## To do
Please find every line in the entries below that contains the string "strncpy", and copy it.

## Exercise input

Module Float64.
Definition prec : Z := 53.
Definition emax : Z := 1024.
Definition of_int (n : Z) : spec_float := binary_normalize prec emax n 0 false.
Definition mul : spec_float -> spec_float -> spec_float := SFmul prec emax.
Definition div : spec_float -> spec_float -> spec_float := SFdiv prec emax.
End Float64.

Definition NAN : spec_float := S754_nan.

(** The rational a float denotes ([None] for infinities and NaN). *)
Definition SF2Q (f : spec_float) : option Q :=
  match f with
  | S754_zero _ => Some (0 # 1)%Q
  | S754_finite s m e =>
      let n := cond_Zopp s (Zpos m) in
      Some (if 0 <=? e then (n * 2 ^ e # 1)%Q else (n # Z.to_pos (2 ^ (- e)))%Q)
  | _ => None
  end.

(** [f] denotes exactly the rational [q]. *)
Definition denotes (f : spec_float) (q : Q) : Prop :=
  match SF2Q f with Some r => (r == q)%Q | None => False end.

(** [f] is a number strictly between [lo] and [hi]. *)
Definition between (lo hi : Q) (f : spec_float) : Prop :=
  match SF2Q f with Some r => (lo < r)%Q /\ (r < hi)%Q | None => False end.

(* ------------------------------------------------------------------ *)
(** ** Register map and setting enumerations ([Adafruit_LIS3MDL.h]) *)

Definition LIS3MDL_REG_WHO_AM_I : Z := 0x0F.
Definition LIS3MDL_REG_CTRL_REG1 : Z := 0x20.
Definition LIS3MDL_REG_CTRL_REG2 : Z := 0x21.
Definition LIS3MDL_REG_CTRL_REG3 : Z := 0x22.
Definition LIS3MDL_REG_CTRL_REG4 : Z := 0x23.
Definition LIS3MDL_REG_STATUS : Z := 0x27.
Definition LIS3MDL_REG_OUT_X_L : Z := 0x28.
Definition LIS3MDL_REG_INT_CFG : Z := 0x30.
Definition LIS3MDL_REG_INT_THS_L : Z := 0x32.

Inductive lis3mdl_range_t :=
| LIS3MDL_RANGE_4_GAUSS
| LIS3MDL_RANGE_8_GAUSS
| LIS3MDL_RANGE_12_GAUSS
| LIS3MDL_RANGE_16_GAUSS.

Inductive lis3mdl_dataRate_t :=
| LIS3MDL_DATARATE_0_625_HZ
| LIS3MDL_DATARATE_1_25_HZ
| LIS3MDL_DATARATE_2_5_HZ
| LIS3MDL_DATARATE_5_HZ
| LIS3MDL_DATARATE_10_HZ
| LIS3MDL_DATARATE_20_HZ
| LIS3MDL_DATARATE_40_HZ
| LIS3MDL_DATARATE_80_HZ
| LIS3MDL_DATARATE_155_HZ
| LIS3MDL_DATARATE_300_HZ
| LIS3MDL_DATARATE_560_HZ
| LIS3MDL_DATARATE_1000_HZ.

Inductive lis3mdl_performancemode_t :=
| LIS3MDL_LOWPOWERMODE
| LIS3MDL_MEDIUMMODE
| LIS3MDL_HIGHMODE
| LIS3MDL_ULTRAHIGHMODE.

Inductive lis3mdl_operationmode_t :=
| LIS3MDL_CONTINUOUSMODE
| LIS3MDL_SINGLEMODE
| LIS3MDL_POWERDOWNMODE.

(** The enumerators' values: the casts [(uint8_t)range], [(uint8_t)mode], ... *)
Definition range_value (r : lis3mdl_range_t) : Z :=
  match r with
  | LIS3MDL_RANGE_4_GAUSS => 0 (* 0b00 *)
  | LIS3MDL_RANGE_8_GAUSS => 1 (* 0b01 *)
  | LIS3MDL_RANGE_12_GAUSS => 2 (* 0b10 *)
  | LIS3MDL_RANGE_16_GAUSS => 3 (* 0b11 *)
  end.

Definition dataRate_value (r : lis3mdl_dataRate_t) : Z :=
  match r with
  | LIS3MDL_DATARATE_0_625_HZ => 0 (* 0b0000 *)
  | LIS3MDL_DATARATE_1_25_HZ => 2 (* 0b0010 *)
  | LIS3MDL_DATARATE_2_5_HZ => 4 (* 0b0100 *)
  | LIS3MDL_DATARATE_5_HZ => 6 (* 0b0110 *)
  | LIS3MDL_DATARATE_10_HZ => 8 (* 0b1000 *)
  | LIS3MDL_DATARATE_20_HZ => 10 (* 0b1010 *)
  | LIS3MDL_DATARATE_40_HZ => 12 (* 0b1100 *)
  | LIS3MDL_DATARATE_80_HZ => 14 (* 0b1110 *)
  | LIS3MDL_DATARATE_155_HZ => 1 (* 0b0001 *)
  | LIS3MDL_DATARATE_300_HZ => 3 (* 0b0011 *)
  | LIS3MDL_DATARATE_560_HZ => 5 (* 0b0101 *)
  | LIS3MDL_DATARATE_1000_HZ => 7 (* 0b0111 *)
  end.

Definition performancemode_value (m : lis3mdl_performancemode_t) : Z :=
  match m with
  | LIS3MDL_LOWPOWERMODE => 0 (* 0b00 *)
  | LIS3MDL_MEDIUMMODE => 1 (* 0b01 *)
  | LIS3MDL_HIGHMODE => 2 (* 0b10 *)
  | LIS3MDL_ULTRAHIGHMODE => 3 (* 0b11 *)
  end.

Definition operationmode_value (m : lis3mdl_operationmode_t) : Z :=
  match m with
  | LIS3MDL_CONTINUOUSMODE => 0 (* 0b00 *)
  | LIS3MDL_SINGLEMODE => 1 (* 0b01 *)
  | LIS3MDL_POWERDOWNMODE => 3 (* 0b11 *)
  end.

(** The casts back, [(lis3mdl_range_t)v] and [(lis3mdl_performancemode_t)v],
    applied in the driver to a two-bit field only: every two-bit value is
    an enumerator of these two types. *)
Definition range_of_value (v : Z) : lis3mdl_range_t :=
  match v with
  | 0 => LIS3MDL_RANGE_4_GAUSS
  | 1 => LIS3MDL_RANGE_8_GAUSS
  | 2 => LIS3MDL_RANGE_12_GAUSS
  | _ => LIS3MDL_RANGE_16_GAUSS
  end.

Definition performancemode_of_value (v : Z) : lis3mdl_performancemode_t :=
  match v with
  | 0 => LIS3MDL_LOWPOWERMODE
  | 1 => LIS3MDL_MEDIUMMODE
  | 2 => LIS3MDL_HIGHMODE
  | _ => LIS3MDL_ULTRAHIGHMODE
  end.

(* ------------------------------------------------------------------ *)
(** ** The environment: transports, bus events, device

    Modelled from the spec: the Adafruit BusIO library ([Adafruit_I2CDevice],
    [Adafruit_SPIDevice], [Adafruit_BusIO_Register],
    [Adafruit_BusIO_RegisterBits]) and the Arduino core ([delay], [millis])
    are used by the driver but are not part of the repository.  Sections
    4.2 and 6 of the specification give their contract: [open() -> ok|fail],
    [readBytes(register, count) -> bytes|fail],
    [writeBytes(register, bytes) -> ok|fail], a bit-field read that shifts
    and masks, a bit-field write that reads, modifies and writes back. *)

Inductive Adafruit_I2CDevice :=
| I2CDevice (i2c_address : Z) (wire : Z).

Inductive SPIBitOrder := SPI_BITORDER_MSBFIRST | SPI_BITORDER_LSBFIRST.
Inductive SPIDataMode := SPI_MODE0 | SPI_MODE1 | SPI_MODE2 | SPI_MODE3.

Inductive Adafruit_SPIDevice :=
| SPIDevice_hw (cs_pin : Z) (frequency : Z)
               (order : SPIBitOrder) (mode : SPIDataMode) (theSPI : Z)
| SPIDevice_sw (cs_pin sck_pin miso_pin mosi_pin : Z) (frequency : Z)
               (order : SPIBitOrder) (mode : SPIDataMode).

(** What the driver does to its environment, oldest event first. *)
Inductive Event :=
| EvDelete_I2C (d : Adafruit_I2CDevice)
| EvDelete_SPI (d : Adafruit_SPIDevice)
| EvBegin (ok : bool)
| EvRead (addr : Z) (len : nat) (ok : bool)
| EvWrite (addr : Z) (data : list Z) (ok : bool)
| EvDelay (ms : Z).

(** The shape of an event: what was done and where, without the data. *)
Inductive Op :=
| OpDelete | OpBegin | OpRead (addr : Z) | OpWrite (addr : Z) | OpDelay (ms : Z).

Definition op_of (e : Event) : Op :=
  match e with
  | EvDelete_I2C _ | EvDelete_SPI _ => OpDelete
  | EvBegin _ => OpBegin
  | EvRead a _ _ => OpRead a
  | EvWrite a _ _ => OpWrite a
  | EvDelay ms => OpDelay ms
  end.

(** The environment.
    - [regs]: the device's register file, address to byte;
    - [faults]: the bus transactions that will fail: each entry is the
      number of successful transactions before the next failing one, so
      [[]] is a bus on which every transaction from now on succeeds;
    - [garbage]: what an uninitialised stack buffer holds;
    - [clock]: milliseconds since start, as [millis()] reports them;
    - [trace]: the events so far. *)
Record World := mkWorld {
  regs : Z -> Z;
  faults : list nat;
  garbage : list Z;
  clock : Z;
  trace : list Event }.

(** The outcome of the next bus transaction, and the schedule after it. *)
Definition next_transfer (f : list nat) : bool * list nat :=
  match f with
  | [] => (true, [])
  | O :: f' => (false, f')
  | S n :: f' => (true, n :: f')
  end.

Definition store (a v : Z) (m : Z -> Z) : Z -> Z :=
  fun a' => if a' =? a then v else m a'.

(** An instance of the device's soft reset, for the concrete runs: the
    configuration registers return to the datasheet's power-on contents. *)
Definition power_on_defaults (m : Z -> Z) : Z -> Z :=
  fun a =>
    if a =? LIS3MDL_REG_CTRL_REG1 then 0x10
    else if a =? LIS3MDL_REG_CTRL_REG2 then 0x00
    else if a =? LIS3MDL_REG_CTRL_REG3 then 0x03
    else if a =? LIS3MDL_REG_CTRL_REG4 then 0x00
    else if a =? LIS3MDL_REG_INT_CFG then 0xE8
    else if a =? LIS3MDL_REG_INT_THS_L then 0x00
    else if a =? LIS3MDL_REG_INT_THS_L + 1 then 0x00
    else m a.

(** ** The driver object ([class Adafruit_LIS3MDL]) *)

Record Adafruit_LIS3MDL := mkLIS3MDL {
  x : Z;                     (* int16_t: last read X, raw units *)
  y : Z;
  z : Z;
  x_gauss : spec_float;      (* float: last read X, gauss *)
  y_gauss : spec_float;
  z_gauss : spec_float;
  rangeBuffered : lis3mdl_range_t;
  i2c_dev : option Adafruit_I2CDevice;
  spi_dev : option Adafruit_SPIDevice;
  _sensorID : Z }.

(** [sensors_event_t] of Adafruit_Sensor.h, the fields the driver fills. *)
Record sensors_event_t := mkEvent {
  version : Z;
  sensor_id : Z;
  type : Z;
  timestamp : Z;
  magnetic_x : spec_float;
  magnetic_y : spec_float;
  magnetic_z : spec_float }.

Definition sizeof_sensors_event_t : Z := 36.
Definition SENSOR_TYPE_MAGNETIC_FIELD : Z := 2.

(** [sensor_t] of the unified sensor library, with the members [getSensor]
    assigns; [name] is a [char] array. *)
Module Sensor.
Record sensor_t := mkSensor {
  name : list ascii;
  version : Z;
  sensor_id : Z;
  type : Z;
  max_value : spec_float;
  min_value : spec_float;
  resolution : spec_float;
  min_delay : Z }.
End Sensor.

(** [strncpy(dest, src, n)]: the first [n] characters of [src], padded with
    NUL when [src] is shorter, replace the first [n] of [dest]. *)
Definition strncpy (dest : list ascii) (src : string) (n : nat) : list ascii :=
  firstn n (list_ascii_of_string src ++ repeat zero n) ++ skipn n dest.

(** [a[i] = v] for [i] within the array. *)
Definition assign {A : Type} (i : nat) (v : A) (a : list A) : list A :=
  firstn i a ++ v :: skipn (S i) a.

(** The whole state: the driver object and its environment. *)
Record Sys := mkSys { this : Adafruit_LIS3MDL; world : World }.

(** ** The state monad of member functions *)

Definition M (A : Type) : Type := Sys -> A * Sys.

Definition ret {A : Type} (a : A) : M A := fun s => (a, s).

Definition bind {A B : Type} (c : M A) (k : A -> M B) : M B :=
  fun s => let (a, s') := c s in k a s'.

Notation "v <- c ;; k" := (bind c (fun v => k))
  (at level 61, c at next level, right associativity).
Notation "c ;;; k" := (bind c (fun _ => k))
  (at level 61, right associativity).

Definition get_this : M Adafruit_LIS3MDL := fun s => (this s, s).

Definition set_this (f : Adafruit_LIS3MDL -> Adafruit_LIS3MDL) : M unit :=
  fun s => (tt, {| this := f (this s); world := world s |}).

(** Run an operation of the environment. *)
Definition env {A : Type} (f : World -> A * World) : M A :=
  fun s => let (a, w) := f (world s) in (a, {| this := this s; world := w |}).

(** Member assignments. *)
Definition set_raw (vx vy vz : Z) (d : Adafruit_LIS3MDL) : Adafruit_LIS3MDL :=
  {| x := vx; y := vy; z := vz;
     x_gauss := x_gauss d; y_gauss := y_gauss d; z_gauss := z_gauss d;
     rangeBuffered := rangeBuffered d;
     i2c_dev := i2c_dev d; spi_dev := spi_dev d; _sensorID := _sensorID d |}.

## Answer to the problem
(** [strncpy(dest, src, n)]: the first [n] characters of [src], padded with
Definition strncpy (dest : list ascii) (src : string) (n : nat) : list ascii :=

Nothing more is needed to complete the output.